Problem requirements »
Instruction for the data below: set down exactly the lines from the line with "(** X8. On a" to the line with "- rewrite <- list_fmap_compose.", inclusive, and no others.

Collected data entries
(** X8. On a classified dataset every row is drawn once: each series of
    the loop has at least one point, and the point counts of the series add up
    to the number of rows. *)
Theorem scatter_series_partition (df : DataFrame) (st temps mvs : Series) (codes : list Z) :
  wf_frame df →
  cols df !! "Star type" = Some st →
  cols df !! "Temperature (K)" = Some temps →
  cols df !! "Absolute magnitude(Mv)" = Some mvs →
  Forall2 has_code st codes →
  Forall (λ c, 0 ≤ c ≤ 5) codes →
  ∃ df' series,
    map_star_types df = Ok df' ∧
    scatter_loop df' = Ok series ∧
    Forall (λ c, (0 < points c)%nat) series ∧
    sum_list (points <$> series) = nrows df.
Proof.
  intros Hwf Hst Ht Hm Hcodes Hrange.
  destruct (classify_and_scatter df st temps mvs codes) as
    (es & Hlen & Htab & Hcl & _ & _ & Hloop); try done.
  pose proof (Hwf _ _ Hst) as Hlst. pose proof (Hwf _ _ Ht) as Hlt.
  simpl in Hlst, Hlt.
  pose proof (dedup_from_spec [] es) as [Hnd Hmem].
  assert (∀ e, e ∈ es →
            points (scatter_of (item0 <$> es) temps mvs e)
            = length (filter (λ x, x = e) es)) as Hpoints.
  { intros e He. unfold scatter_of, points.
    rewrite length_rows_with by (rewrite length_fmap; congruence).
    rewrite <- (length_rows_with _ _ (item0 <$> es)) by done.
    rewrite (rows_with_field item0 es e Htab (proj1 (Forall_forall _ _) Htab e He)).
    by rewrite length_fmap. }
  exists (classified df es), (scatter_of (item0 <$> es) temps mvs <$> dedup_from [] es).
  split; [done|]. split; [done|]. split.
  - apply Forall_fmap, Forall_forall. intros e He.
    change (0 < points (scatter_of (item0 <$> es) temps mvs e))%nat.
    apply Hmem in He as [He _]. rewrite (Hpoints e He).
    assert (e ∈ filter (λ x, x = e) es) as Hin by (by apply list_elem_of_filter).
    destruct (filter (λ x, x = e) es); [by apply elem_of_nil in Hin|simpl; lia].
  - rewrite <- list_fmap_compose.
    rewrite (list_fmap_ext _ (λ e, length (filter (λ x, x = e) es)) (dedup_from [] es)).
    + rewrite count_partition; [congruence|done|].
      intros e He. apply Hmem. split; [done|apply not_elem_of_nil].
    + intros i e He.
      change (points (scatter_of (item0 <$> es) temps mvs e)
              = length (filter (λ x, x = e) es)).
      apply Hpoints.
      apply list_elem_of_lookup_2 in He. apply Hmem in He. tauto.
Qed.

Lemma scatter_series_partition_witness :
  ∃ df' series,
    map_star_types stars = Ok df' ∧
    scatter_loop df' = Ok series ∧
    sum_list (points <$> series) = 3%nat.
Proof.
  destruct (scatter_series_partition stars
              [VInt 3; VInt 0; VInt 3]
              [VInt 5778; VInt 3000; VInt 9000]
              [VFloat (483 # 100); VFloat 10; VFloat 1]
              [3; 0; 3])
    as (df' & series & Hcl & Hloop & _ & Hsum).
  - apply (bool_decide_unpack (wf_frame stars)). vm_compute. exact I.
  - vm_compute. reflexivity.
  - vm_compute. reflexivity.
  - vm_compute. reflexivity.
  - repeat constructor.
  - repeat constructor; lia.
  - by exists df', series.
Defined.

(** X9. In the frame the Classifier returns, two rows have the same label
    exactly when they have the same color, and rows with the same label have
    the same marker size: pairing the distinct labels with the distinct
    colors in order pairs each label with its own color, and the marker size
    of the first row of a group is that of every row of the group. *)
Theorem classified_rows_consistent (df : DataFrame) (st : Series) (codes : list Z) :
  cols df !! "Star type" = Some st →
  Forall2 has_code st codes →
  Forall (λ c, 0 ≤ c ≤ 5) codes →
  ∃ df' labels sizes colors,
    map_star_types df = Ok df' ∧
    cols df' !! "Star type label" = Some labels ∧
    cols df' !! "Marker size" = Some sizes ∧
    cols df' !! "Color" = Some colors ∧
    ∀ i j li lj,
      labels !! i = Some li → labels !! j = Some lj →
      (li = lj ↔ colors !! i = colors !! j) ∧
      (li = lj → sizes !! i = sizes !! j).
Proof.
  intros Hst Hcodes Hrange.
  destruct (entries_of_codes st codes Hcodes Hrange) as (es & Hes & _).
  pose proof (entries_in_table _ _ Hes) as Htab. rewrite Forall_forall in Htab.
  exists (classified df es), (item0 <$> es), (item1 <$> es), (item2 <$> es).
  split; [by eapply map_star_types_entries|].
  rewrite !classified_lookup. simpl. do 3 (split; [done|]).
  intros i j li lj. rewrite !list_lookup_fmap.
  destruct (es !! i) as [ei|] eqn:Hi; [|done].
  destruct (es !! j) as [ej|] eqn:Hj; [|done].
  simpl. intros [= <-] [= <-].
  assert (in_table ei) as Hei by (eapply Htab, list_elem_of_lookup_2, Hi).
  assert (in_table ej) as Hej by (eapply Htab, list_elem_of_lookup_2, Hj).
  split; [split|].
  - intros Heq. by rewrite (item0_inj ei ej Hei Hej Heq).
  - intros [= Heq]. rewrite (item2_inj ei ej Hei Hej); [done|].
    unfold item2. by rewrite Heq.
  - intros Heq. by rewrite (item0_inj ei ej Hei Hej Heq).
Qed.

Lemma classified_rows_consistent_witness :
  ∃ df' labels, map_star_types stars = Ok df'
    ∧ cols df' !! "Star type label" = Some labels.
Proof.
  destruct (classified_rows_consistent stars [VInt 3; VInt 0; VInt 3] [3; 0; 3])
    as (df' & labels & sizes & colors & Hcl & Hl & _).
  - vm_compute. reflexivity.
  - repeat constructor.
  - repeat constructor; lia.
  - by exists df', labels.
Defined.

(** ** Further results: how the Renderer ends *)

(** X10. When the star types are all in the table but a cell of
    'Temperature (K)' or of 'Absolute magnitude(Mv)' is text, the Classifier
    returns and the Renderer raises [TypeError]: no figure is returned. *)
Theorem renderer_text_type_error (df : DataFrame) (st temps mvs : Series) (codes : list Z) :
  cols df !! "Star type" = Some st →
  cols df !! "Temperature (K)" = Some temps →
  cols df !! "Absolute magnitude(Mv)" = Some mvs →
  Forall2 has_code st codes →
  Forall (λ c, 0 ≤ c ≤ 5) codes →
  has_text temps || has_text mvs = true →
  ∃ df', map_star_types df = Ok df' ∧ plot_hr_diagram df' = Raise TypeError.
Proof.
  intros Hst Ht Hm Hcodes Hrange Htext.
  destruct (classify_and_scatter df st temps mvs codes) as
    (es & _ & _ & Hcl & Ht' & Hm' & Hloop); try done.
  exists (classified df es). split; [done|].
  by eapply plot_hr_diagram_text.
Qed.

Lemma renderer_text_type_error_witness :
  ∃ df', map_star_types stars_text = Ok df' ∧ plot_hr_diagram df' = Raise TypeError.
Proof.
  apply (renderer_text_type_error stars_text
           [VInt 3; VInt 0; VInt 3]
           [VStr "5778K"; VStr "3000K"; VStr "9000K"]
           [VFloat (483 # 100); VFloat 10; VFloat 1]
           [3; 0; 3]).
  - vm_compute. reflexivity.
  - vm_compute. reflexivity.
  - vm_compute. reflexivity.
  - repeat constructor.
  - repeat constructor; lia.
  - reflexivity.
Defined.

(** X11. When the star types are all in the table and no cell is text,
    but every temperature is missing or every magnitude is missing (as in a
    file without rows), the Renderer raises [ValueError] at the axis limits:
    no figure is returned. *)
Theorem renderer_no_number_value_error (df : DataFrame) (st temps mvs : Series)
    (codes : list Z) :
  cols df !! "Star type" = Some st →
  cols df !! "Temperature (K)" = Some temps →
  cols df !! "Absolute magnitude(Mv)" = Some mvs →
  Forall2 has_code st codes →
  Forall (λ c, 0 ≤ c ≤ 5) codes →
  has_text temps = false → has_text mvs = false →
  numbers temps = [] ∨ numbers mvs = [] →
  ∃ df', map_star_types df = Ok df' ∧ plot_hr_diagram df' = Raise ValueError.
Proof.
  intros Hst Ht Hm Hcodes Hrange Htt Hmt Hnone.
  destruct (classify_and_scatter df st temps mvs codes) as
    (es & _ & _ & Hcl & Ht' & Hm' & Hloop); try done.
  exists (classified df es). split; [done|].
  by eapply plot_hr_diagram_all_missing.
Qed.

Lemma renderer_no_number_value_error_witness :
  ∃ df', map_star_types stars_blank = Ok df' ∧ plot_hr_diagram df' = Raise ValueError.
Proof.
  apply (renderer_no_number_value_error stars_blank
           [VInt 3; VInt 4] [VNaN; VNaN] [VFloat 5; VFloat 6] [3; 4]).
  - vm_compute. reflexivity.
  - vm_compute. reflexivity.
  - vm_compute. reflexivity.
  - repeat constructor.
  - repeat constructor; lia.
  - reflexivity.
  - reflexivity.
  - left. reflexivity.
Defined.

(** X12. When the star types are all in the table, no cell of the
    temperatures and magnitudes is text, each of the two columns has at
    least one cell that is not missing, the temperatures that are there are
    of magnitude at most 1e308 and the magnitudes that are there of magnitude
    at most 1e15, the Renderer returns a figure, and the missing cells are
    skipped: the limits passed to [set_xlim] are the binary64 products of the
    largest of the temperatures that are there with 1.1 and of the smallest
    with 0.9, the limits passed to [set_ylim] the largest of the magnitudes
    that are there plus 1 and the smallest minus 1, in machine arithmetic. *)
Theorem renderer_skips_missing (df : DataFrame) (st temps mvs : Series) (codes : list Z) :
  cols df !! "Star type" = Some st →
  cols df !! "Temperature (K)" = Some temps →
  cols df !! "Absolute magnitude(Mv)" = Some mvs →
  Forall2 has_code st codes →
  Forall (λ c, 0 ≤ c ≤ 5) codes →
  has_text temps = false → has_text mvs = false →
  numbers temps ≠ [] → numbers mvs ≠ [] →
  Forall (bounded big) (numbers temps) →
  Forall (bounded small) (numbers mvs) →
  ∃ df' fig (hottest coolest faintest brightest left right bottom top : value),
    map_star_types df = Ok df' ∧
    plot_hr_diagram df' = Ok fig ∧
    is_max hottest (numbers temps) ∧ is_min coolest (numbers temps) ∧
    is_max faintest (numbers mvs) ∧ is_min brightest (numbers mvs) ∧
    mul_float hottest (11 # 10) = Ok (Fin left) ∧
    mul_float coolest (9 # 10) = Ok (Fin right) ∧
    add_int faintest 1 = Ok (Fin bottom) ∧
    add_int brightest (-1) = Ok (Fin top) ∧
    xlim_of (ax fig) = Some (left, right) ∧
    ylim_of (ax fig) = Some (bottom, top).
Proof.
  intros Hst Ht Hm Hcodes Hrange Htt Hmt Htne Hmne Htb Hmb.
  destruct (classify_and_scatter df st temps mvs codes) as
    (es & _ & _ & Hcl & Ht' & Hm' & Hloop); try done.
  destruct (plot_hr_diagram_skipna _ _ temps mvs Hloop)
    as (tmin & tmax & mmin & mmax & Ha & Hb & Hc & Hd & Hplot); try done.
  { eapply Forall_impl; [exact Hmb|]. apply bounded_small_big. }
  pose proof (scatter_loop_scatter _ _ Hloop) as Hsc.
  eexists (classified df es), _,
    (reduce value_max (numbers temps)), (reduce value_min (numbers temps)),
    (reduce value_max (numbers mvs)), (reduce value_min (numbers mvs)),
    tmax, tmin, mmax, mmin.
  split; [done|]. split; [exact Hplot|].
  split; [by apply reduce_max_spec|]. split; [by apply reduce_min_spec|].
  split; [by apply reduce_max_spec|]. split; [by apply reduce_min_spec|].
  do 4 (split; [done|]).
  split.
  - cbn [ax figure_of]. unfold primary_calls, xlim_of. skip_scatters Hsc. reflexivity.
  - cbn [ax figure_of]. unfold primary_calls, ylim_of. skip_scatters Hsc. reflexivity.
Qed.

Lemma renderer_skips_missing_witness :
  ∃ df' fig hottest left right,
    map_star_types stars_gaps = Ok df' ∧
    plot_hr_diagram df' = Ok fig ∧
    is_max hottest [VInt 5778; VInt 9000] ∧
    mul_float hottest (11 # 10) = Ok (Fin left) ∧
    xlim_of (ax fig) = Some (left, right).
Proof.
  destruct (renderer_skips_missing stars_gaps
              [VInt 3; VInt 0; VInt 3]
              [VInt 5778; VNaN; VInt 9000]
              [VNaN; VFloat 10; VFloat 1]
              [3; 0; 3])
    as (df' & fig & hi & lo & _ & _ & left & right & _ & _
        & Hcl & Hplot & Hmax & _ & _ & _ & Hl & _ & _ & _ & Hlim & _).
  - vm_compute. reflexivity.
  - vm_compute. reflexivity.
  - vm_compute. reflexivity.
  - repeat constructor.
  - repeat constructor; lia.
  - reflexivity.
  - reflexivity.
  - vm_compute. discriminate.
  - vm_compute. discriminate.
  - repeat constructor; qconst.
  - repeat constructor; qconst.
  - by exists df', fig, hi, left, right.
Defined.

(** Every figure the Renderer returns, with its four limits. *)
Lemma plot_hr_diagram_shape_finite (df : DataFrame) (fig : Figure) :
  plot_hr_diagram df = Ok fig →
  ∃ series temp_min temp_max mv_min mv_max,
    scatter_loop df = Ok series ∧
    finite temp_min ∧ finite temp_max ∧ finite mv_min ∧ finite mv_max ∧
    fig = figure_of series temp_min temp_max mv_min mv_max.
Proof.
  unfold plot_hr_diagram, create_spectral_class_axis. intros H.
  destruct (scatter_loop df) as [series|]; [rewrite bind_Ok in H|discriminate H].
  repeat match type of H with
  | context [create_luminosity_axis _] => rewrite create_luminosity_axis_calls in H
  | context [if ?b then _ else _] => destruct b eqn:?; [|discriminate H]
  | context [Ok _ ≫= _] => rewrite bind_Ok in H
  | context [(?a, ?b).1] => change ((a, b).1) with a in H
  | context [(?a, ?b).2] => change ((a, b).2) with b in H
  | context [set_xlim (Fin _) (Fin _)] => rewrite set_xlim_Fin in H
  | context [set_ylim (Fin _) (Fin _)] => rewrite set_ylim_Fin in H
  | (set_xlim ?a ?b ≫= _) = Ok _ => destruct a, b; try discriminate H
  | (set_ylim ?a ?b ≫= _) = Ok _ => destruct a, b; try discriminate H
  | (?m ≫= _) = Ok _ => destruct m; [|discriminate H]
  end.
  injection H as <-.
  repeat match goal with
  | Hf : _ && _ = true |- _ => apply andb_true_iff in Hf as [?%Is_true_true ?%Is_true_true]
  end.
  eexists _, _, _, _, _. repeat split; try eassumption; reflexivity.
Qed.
---
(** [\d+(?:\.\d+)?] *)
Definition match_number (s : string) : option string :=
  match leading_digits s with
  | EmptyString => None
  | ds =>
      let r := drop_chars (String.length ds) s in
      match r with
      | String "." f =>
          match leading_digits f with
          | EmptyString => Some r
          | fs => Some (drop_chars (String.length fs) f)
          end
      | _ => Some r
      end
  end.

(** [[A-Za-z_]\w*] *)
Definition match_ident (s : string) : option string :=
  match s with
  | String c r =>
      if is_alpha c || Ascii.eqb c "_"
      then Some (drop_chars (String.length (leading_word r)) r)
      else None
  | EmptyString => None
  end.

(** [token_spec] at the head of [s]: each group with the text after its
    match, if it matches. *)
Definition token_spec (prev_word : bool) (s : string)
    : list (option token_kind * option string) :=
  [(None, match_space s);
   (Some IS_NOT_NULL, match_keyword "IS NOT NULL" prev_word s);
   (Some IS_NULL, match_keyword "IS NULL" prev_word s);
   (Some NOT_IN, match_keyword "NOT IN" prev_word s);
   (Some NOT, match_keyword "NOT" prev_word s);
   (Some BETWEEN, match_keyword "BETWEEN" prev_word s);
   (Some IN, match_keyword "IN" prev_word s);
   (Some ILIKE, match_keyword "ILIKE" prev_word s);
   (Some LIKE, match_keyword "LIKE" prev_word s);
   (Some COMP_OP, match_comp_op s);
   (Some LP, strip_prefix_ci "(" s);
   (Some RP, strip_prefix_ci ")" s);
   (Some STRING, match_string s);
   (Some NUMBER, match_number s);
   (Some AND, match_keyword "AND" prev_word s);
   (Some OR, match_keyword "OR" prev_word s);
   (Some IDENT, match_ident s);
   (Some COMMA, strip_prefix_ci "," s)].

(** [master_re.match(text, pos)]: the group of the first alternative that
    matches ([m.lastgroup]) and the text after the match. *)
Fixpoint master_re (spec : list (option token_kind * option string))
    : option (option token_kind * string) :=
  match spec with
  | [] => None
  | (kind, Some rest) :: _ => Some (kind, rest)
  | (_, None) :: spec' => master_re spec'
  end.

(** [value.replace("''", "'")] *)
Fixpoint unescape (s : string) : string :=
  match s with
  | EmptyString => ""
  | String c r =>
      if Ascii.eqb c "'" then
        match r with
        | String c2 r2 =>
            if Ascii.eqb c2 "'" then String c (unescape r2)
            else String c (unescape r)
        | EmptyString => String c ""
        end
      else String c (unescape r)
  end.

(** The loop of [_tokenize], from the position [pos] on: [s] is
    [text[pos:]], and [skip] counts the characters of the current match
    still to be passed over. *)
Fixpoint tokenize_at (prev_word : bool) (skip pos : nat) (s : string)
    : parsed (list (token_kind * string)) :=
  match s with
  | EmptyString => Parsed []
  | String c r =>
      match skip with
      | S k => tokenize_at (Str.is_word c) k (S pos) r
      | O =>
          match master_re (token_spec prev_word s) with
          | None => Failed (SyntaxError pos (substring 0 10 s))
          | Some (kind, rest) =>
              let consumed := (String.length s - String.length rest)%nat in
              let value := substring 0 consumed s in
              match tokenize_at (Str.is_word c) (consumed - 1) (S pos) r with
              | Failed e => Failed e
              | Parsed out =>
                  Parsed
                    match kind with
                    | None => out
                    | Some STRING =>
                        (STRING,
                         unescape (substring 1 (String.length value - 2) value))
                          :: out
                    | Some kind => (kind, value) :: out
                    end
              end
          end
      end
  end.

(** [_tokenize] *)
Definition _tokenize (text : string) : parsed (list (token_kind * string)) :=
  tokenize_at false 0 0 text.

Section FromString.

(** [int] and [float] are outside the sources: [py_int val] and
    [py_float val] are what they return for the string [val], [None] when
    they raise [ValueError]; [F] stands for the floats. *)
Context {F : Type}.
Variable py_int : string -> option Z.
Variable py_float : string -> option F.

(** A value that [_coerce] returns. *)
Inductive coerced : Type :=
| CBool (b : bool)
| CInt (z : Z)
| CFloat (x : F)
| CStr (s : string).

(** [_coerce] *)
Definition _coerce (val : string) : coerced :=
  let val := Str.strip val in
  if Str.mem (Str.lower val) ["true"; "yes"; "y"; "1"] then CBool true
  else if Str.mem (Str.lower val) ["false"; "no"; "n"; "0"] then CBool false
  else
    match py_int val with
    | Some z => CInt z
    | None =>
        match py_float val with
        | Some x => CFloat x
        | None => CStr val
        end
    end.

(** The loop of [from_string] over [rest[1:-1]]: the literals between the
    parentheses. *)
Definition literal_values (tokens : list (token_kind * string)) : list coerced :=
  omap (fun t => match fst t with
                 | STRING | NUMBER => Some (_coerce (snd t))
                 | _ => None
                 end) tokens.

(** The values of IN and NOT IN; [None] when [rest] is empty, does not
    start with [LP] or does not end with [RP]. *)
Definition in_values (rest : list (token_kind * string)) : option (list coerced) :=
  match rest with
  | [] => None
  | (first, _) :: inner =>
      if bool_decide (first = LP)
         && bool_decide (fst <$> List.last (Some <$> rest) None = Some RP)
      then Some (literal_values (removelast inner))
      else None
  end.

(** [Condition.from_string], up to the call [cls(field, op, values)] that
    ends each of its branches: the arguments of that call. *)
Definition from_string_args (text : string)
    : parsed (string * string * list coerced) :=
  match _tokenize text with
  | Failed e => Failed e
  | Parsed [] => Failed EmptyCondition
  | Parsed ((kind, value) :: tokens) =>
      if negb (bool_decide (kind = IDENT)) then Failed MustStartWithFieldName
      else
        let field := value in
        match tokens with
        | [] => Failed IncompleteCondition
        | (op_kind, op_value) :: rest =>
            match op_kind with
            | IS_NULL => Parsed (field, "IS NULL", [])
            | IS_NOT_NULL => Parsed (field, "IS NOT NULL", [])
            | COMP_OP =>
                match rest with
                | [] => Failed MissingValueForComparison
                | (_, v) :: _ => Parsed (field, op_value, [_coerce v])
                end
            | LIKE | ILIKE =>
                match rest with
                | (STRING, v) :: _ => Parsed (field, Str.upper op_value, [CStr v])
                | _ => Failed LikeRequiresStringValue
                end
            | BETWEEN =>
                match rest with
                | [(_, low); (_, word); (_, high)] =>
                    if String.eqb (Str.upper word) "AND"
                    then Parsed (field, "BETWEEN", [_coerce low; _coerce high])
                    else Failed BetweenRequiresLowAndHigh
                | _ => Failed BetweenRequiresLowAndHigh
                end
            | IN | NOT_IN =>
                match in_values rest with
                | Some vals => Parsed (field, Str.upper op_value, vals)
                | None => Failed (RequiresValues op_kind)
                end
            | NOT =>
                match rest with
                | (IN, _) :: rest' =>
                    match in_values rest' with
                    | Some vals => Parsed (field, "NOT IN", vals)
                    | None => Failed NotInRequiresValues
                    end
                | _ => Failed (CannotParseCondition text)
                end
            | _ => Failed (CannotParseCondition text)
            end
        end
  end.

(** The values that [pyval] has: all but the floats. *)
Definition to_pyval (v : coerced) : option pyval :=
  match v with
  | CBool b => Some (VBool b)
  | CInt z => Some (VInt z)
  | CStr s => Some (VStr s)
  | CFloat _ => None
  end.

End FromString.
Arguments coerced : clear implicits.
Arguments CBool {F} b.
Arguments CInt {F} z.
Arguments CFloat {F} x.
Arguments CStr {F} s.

Response box »
(** X8. On a classified dataset every row is drawn once: each series of
    the loop has at least one point, and the point counts of the series add up
    to the number of rows. *)
Theorem scatter_series_partition (df : DataFrame) (st temps mvs : Series) (codes : list Z) :
  wf_frame df →
  cols df !! "Star type" = Some st →
  cols df !! "Temperature (K)" = Some temps →
  cols df !! "Absolute magnitude(Mv)" = Some mvs →
  Forall2 has_code st codes →
  Forall (λ c, 0 ≤ c ≤ 5) codes →
  ∃ df' series,
    map_star_types df = Ok df' ∧
    scatter_loop df' = Ok series ∧
    Forall (λ c, (0 < points c)%nat) series ∧
    sum_list (points <$> series) = nrows df.
Proof.
  intros Hwf Hst Ht Hm Hcodes Hrange.
  destruct (classify_and_scatter df st temps mvs codes) as
    (es & Hlen & Htab & Hcl & _ & _ & Hloop); try done.
  pose proof (Hwf _ _ Hst) as Hlst. pose proof (Hwf _ _ Ht) as Hlt.
  simpl in Hlst, Hlt.
  pose proof (dedup_from_spec [] es) as [Hnd Hmem].
  assert (∀ e, e ∈ es →
            points (scatter_of (item0 <$> es) temps mvs e)
            = length (filter (λ x, x = e) es)) as Hpoints.
  { intros e He. unfold scatter_of, points.
    rewrite length_rows_with by (rewrite length_fmap; congruence).
    rewrite <- (length_rows_with _ _ (item0 <$> es)) by done.
    rewrite (rows_with_field item0 es e Htab (proj1 (Forall_forall _ _) Htab e He)).
    by rewrite length_fmap. }
  exists (classified df es), (scatter_of (item0 <$> es) temps mvs <$> dedup_from [] es).
  split; [done|]. split; [done|]. split.
  - apply Forall_fmap, Forall_forall. intros e He.
    change (0 < points (scatter_of (item0 <$> es) temps mvs e))%nat.
    apply Hmem in He as [He _]. rewrite (Hpoints e He).
    assert (e ∈ filter (λ x, x = e) es) as Hin by (by apply list_elem_of_filter).
    destruct (filter (λ x, x = e) es); [by apply elem_of_nil in Hin|simpl; lia].
  - rewrite <- list_fmap_compose.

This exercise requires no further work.